Although generalizing is difficult, experts who provided input to the committee agreed that pest-management practices can improve altogether managed ecosystems. The intent here is to supply some insights on circumstances during which pesticides are in use and to illuminate the variation in pest-management practices in some managed and natural ecosystems.

PESTICIDE USE IN MANAGED AND NATURAL ECOSYSTEMS
For purposes of classification, the committee used both biological and cultural criteria to acknowledge six major classes of agroecosystems. within the context of agronomic crop production, biological constraints differ between perennial systems—which include silviculture, orchards and vineyards, forages and turf—and annual systems—which include row crops, vegetables, and cereals.

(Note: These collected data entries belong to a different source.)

Definition failSink (reason : bytes) : IO unit :=
  starting ← this m_startingUp;
  name ← this sinkName;
  if starting : bool then
    osLogError (lit "minilog: " ++ reason ++ lit "; " ++ name ++ lit " cannot be opened");;
    assign (set_closed true);;
    closeFiles
  else
    t ← now;
    recovery ← this m_recovery;
    interval ← this m_retryInterval;
    let '(recovery', d) := SinkRecovery.onFailure t recovery in
    assign (set_recovery recovery');;
    (if SinkRecovery.report d then
       if SinkRecovery.firstFailure d then
         osLogError (lit "minilog: " ++ reason ++ lit "; closing " ++ name ++ lit ", retrying every " ++
              formatInterval interval)
       else
         osLogError (lit "minilog: " ++ name ++ lit " still closed after " ++
              to_string (SinkRecovery.closedFor d) ++ lit " s: " ++ reason ++ lit " (" ++
              to_string (SinkRecovery.suppressed d) ++
              lit " failed attempt(s) to reopen it since the last report)")
     else mret tt);;
    assign (set_closed true);;
    closeFiles;;
    scheduleRetry.

Definition quote (file : bytes) : bytes := lit "'" ++ file ++ lit "'".

(** ** Opening *)

(** One half of [openFiles]; [false] is its early return. *)
Definition open_one (w : Which) : IO bool :=
  file ← this (file_of w);
  if sv_empty file then mret true else
  st ← this (stream_of w);
  size0 ← this (size_of w);
  st' ← (if st_open st then mret (mkStream true false)
         else opened ← sys (fs_open file); mret (mkStream opened opened));
  assign (set_file w st' size0);;
  if negb (st_open st') then failSink (lit "failed to open " ++ quote file);; mret false else
  size ← sys (fs_file_size file);
  match size with
  | None => failSink (lit "cannot determine size of " ++ quote file ++ lit ": " ++ ec_message);;
            mret false
  | Some n => assign (set_file w st' (u64 n));; mret true
  end.

Definition openFiles : IO unit :=
  ok ← open_one Text;
  if ok : bool then open_one Jsonl;; mret tt else mret tt.

Definition openAtStartup : IO bool :=
  assign (set_startingUp true);;
  openFiles;;
  assign (set_startingUp false);;
  closed ← this m_closed;
  mret (negb closed).

(** ** Rotation *)

Definition probe (p : bytes) : IO (option bool) :=
  found ← sys (fs_exists p);
  match found with
  | None => failSink (lit "rotation probe failed for " ++ quote p ++ lit ": " ++ ec_message);;
            mret None
  | Some b => mret (Some b)
  end.

(** [for (n = 1; n <= probeLimit; ++n)], with [count] rounds left. *)
Fixpoint probe_loop (base : bytes) (n count highest : nat) : IO (option nat) :=
  match count with
  | O => mret (Some highest)
  | S count' =>
      found ← probe (rotatedPath base n);
      match found with
      | None => mret None
      | Some b => probe_loop base (S n) count' (if b : bool then n else highest)
      end
  end.

(** [for (n = highest; n >= maxFiles; --n)], with [count] rounds left. *)
Fixpoint delete_loop (base : bytes) (n count : nat) : IO bool :=
  match count with
  | O => mret true
  | S count' =>
      let p := rotatedPath base n in
      found ← probe p;
      match found with
      | None => mret false
      | Some false => delete_loop base (n - 1) count'
      | Some true =>
          ok ← sys (fs_remove p);
          if ok : bool then delete_loop base (n - 1) count'
          else failSink (lit "rotation remove failed for " ++ quote p ++ lit ": " ++ ec_message);;
               mret false
      end
  end.

(** One rename that is skipped when its source is missing. *)
Definition rename_step (from to : bytes) : IO bool :=
  found ← probe from;
  match found with
  | None => mret false
  | Some false => mret true
  | Some true =>
      ok ← sys (fs_rename from to);
      if ok : bool then mret true
      else failSink (lit "rotation rename failed for " ++ quote from ++ lit ": " ++ ec_message);;
           mret false
  end.

(** [for (n = highest; n >= 1; --n)] *)
Fixpoint shift_loop (base : bytes) (n : nat) : IO bool :=
  match n with
  | O => mret true
  | S n' =>
      ok ← rename_step (rotatedPath base n) (rotatedPath base (S n));
      if ok : bool then shift_loop base n' else mret false
  end.

Definition probeLimit (maxFiles : Z) : nat :=
  if 0 <? maxFiles then Z.to_nat maxFiles else Z.to_nat 1000.

Definition shiftFiles (base : bytes) : IO bool :=
  maxFiles ← this (λ s, oc_maxFiles (m_cfg s));
  highest ← probe_loop base 1 (probeLimit maxFiles) 0;
  match highest with
  | None => mret false
  | Some highest =>
      highest' ← (if (0 <? maxFiles) && (maxFiles <=? Z.of_nat highest) then
                    ok ← delete_loop base highest (highest + 1 - Z.to_nat maxFiles)%nat;
                    mret (if ok : bool then Some (Z.to_nat (maxFiles - 1)) else None)
                  else mret (Some highest));
      match highest' with
      | None => mret false
      | Some h =>
          ok ← shift_loop base h;
          if ok : bool then rename_step base (rotatedPath base 1) else mret false
      end
  end.

Definition shift_one (w : Which) : IO bool :=
  file ← this (file_of w);
  if sv_empty file then mret true else shiftFiles file.

Definition rotate : IO unit :=
  closeFiles;;
  ok ← shift_one Text;
  if negb ok then mret tt else
  ok ← shift_one Jsonl;
  if negb ok then mret tt else openFiles.

Definition rotateIfNeeded : IO unit :=
  max ← this (λ s, oc_maxSize (m_cfg s));
  if max =? 0 then mret tt else
  ts ← this m_textSize;
  js ← this m_jsonlSize;
  if (max <=? ts) || (max <=? js) then rotate else mret tt.

(** ** Writing *)

(** Write and flush one record if the stream is open; [false] is the early return. *)
Definition write_one (w : Which) (record : M bytes) : IO bool :=
  st ← this (stream_of w);
  if negb (st_open st) then mret true else
  file ← this (file_of w);
  line ← pure (r ← record; mret (r ++ [x0a]));
  good ← (if st_good st then sys (fs_append file line) else mret false);
  size ← this (size_of w);
  if (good : bool) then assign (set_file w st (u64 (size + zlen line)));; mret true
  else
    assign (set_file w (mkStream true false) size);;
    failSink (lit "write to " ++ quote file ++ lit " failed");;
    mret false.

(** [rcv] is the time stamp [currentTimestamp] gives. *)
Definition doWrite (msg : SyslogMessage) (rcv : bytes) : IO unit :=
  closed ← this m_closed;
  if closed : bool then mret tt else
  malformed ← this (λ s, bool_decide (protocol msg = Unknown) && negb (oc_includeMalformed (m_cfg s)));
  if malformed : bool then mret tt else
  needOpen ← this (λ s,
    (negb (sv_empty (oc_textFile (m_cfg s))) && negb (st_open (m_textStream s))) ||
    (negb (sv_empty (oc_jsonlFile (m_cfg s))) && negb (st_open (m_jsonlStream s))));
  (if needOpen : bool then openFiles else mret tt);;
  rotateIfNeeded;;
  ok ← write_one Text (escapeControlChars (raw msg));
  if ok : bool then write_one Jsonl (toJsonlRecord msg rcv);; mret tt else mret tt.

(** ** Retrying and shutting down *)

Definition attemptReopen : IO unit :=
  assign (set_closed false);;
  openFiles;;
  closed ← this m_closed;
  if closed : bool then mret tt else
  t ← now;
  recovery ← this m_recovery;
  let '(recovery', outage) := SinkRecovery.onRecovered t recovery in
  assign (set_recovery recovery');;
  name ← this sinkName;
  osLogInfo (lit "minilog: " ++ name ++ lit " reopened after " ++
       to_string (SinkRecovery.out_closedFor outage) ++ lit " s and " ++
       to_string (SinkRecovery.out_failures outage) ++
       lit " failure(s); messages routed to it during that time were dropped").

(** The timer's handler; the wait is over unless it was cancelled. *)
Definition onRetryTimer (cancelled : bool) : IO unit :=
  (if cancelled then mret tt else assign (set_retryTimer false));;
  down ← this m_shuttingDown;
  if cancelled || down then mret tt else attemptReopen.

(** The try block; what is left when that throws in its turn is in Exceptions.v. *)
Definition failSinkFromHandler (what : bytes) : IO unit :=
  failSink (lit "unexpected exception in sink handler: " ++ what).

(** What [close] posts to the strand; the cancelled timer's handler does nothing. *)
Definition close : IO unit :=
  assign (set_shuttingDown true);;
  assign (set_closed true);;
  assign (set_retryTimer false);;
  closeFiles.

End LogFile.

(** ** A JSON writer, for the examples *)

Definition json_byte (b : byte) : bytes :=
  if decide (b = x22) then [x5c; x22]
  else if decide (b = x5c) then [x5c; x5c]
  else if bval b <? 0x20 then lit "\u00" ++ hex2 (bval b)
  else [b].
Definition json_string (s : bytes) : bytes := x22 :: flat_map json_byte s ++ [x22].
Definition json_pair (kv : bytes * option bytes) : bytes :=
  json_string kv.1 ++ lit ":" ++ match kv.2 with Some v => json_string v | None => lit "null" end.
Fixpoint json_pairs (l : list (bytes * option bytes)) : bytes :=
  match l with
  | [] => []
  | [kv] => json_pair kv
  | kv :: l' => json_pair kv ++ lit "," ++ json_pairs l'
  end.
Definition json_object (l : list (bytes * option bytes)) : bytes := lit "{" ++ json_pairs l ++ lit "}".

Definition no_newline (s : bytes) : Prop := x0a ∉ s.
#[export] Instance no_newline_dec s : Decision (no_newline s).
Proof. unfold no_newline. apply _. Defined.
(** Decides a closed goal by evaluation. *)
Ltac by_decision := refine (bool_decide_unpack _ _); vm_compute; exact I.

Lemma no_newline_app s t : no_newline (s ++ t) ↔ no_newline s ∧ no_newline t.
Proof. unfold no_newline. rewrite elem_of_app. tauto. Qed.

Lemma json_string_no_newline s : no_newline (json_string s).
Proof.
  assert (Hb : ∀ b, x0a ∉ json_byte b) by by_bytes.
  unfold json_string. apply (no_newline_app [x22]). split; [by_decision|].
  apply no_newline_app. split; [|by_decision].
  induction s as [|b s IH]; [apply not_elem_of_nil|]. cbn. apply no_newline_app. split; [apply Hb|done].
Qed.

Lemma json_object_no_newline l : no_newline (json_object l).
Proof.
  assert (Hp : ∀ kv, no_newline (json_pair kv)).
  { intros [k [v|]]; unfold json_pair; rewrite !no_newline_app;
      (split_and!; [apply json_string_no_newline|by_decision|]);
      [apply json_string_no_newline|by_decision]. }
  unfold json_object. rewrite !no_newline_app. split_and!; [by_decision| |by_decision].
  induction l as [|kv [|kv' l] IH]; [apply not_elem_of_nil|apply Hp|].
  cbn [json_pairs]. rewrite !no_newline_app. split_and!; [apply Hp|by_decision|apply IH].
Qed.

Definition example_env : LogEnv := {|
  serialize := json_object;
  ec_message := lit "Input/output error";
  serialize_law := json_object_no_newline
|}.
Lemma wrote_in_service wh line w w' :
  file_of Text (w_sink w) ≠ file_of Jsonl (w_sink w) →
  in_service (w_os w) (w_sink w) → wrote wh line w w' → in_service (w_os w') (w_sink w').
Proof.
  intros Hne Hin Hw wh'. pose proof (wrote_members _ _ _ _ Hw) as Hm.
  rewrite (same_members_file _ _ _ Hm). specialize (Hin wh') as Hin'. unfold wrote in Hw.
  destruct (st_open (stream_of wh (w_sink w))) eqn:Ho; [|by subst w'].
  destruct Hw as (c & Hc & Hf & Hs). destruct (decide (file_of wh' (w_sink w) = file_of wh (w_sink w))) as [E|E].
  - assert (wh' = wh) as -> by (destruct wh, wh'; congruence).
    destruct (sv_empty (file_of wh (w_sink w))); [destruct Hin'; congruence|].
    rewrite Hs. split; [by destruct wh|]. exists (c ++ line).
    rewrite file_of_set, Hf, lookup_insert_eq. split; [done|by destruct wh].
  - assert (wh' ≠ wh) by by intros ->.
    destruct (sv_empty (file_of wh' (w_sink w))).
    + rewrite Hs. by destruct wh, wh'.
    + destruct Hin' as [Hst (c' & Hc' & Hn)]. rewrite Hs. split; [by destruct wh, wh'|].
      exists c'. rewrite file_of_set, Hf, lookup_insert_ne by done. split; [done|by destruct wh, wh'].
Qed.

(** ** Handlers *)

Definition jsonl_of (msg : SyslogMessage) (rcv r : bytes) : Prop := toJsonlRecord msg rcv = Ret r.

Lemma optStr_returns o : ∃ r, optStr o = Ret r.
Proof.
  destruct o as [s|]; cbn; [|eauto]. destruct (sanitizeUtf8_returns s) as (t & -> & _). cbn. eauto.
Qed.
Lemma toJsonlRecord_returns msg rcv : ∃ r, toJsonlRecord msg rcv = Ret r.
Proof.
  unfold toJsonlRecord.
  repeat match goal with |- context [optStr ?o ≫= _] =>
    let r := fresh "r" in let E := fresh "E" in
    destruct (optStr_returns o) as [r E]; rewrite E; cbn [mbind M_bind] end.
  destruct (sanitizeUtf8_returns (message msg)) as (t & -> & _). cbn. eauto.
Qed.

Lemma in_service_either os s wh : in_service os s → detached wh s ∨ attached wh os s.
Proof. intros Hin. specialize (Hin wh). destruct (sv_empty _); auto. Qed.

Lemma detached_write_noop wh record r w :
  record = Ret r → detached wh (w_sink w) → wp (write_one wh record) w (λ ok w', ok = true ∧ w' = w).
Proof. intros _ [Ho _]. unfold write_one. wp_go. rewrite Ho. wp_go. done. Qed.

Lemma detached_not_due s : valid_sink s → (∀ wh, detached wh s) → due s = false.
Proof.
  intros [_ Hmax] Hd. destruct (Hd Text) as [_ Ht], (Hd Jsonl) as [_ Hj]. cbn in Ht, Hj.
  unfold due. rewrite Ht, Hj. lia.
Qed.

(** The message is one this sink writes. *)
Definition wanted (msg : SyslogMessage) (s : Sink) : bool :=
  negb (bool_decide (protocol msg = Unknown) && negb (oc_includeMalformed (m_cfg s))).

Definition need_open (s : Sink) : bool :=
  (negb (sv_empty (oc_textFile (m_cfg s))) && negb (st_open (m_textStream s))) ||
  (negb (sv_empty (oc_jsonlFile (m_cfg s))) && negb (st_open (m_jsonlStream s))).

Lemma need_open_in_service os s : in_service os s → need_open s = false.
Proof.
  intros Hin. unfold need_open. pose proof (Hin Text) as Ht. pose proof (Hin Jsonl) as Hj.
  cbn in Ht, Hj. destruct (sv_empty (oc_textFile _)), (sv_empty (oc_jsonlFile _)); cbn in *; try done;
    repeat match goal with Hs : attached _ _ _ |- _ => destruct Hs as [Hs _]; cbn in Hs; rewrite Hs end;
    done.
Qed.
Lemma need_open_detached s : valid_sink s → (∀ wh, detached wh s) → need_open s = true.
Proof.
  intros [Hne _] Hd. unfold need_open. destruct (Hd Text) as [Ht _], (Hd Jsonl) as [Hj _].
  cbn in Ht, Hj, Hne. rewrite Ht, Hj.
  destruct (oc_textFile _), (oc_jsonlFile _); done.
Qed.

(** The disk once the sink's files are open. *)
Definition open_disk (s : Sink) (m : gmap bytes bytes) : gmap bytes bytes :=
  touch_if (file_of Jsonl s) (touch_if (file_of Text s) m).
Lemma open_disk_in_service os s : in_service os s → open_disk s (os_files os) = os_files os.
Proof.
  intros Hin. unfold open_disk, touch_if. pose proof (Hin Text) as Ht. pose proof (Hin Jsonl) as Hj.
  destruct (sv_empty (file_of Text s)); [|rewrite touch_idemp by (destruct Ht as [_ (c & -> & _)]; eauto)];
  (destruct (sv_empty (file_of Jsonl s)); [done|apply touch_idemp; destruct Hj as [_ (c & -> & _)]; eauto]).
Qed.
Lemma step_FInv f e : FInv f → ∃ f', step f e = Ret f' ∧ FInv f' ∧ m_cfg f' = m_cfg f.
Proof.
  intros Hinv. pose proof Hinv as [He Hp Hset Hidle Hst Hd Hf Hsz]. destruct e as [ec results opened|cancelled| |msg sent]; cbn [step].
  - eexists. split; [done|]. destruct (m_resolver f) as [first|] eqn:Hres; [|done].
    assert (Hr : m_resolved f = false) by (destruct (m_resolved f); [by destruct (Hset eq_refl)|done]).
    assert (Ht : m_retryTimer f = false) by (destruct (m_retryTimer f); [by discriminate (Hidle eq_refl)|done]).
    rewrite Hr in He. unfold onResolved. cbn [set_attempts set_resolver m_stopping].
    destruct (m_stopping f) eqn:Hs.
    { split; [|done]. constructor; cbn; rewrite ?Hr, ?Hs, ?Ht; try done. }
    assert (Hfail : FInv (scheduleResolveRetry (if first
        then add_log (LError, lit "minilog: cannot resolve [forwarding] host " ++ describe (m_cfg f) ++ lit ": " ++
                      default (lit "no addresses returned") ec ++
                      lit ". Forwarding is off and resolution will be retried in the background; the rest of minilog is unaffected.")
               (set_reported (set_attempts (u64 (m_resolveAttempts f + 1)) (set_resolver None f)))
        else double_delay (set_attempts (u64 (m_resolveAttempts f + 1)) (set_resolver None f))))).
    { pose proof (double_delay_range f Hd). unfold scheduleResolveRetry.
      destruct first; cbn; rewrite Hs; constructor; cbn; rewrite ?Hr, ?Hs; try done; by right. }
    assert (Hcfg : ∀ e g, m_cfg (useEndpoint e opened g) = m_cfg g).
    { intros e g. unfold useEndpoint, scheduleResolveRetry. destruct opened; cbn.
      - destruct (m_failureReported g); cbn; by destruct (m_stopping g).
      - by destruct (_ =? 0). }
    assert (Hcs : ∀ g, m_cfg (scheduleResolveRetry g) = m_cfg g)
      by (intros g; unfold scheduleResolveRetry; by destruct (m_stopping g)).
    destruct ec as [ec|]; [split; [done|rewrite Hcs; by destruct first]|].
    destruct results as [|address results]; [split; [done|rewrite Hcs; by destruct first]|].
    split; [|by rewrite Hcfg]. by apply useEndpoint_FInv.
  - eexists. split; [done|]. unfold onRetry.
    destruct (m_retryTimer f || m_stopping f || cancelled) eqn:E; [|done].
    destruct cancelled; cbn [orb]; [done|]. cbn [set_timer m_stopping].
    destruct (m_stopping f) eqn:Hs.
    { split; [|done]. constructor; cbn; rewrite ?Hs; try done. intros Hr. destruct (Hset Hr) as (? & ? & ?). done. }
    rewrite !orb_false_r in E.
    assert (Hr : m_resolved f = false) by (destruct (m_resolved f); [destruct (Hset eq_refl) as (_ & ? & _); congruence|done]).
    split; [|done]. constructor; cbn; rewrite ?Hr, ?Hs; try done; [by rewrite Hr in He|].
    intros. left. by split; [eexists|].
  - eexists. split; [done|]. split; [|done]. constructor; cbn; try done.
    intros Hr. by destruct (Hset Hr) as (? & ? & ?).
  - unfold doForward. destruct (fc_enabled (m_cfg f)) eqn:Hen; cbn [negb]; [|by eexists].
    destruct (facilityMatches _ _ _); cbn [negb]; [|by eexists].
    destruct (m_resolved f) eqn:Hr; cbn [negb].
    + destruct He as [e Hee]. rewrite Hee.
      destruct (truncate_returns (raw msg) (fc_maxMessageSize (m_cfg f)) Hsz) as [out ->]. cbn [mbind M_bind].
      eexists. split; [done|]. destruct sent; (split; [|done]); constructor; cbn; rewrite ?Hr, ?Hee; try done.
    + eexists. split; [done|]. split; [|done]. constructor; cbn; rewrite ?Hr; try done. intros _ _ Hs. by apply Hp.
Qed.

Stored-products systems have unique attributes; climate and temperature are factors for all of the systems but manifest themselves in unique ways therein stored-products systems are often indoors and spatially constrained. Animal-production systems (including those for swine, ruminants, poultry, such nonfood animals as horses and llamas, and aquaculture) present a special set of biological constraints.

Urban pest-management systems—indoors for vermin, structural pests, and companion animals; and outdoors for lawn, garden, golf courses, ornamentals, rights of way, and nuisance insects—present cultural and biological constraints that differentiate the method of management from that in other systems. Finally, wildland systems (including rangelands, forests, conservation holdings, and aquatic systems) often present species-conservation priorities that make nontarget effects important in pest-management strategies.

Perennial Cropping Systems
The longevity of perennial crop plants (particularly trees) creates a particular challenge therein both time and vegetational structure promote biological diversity (Lawton and Gaston 1989). Thus, management decisions in these systems targeted at particular pests often have community-level implications. for instance, the use of conventional pesticides for the control of major pests can preclude the adoption of nonchemical alternative methods of controlling other pests (Brunner 1994); the use of conventional pesticides remains heavy in these agroecosystems.

In 1995, over 90% of acres on which the five most generally grown fruit crops (grapes, oranges, apples, grapefruits, and peaches) were grown were treated with a minimum of one pesticide, and most of the acres received herbicide, fungicide, and insecticide treatment (Economic Research Service 1995).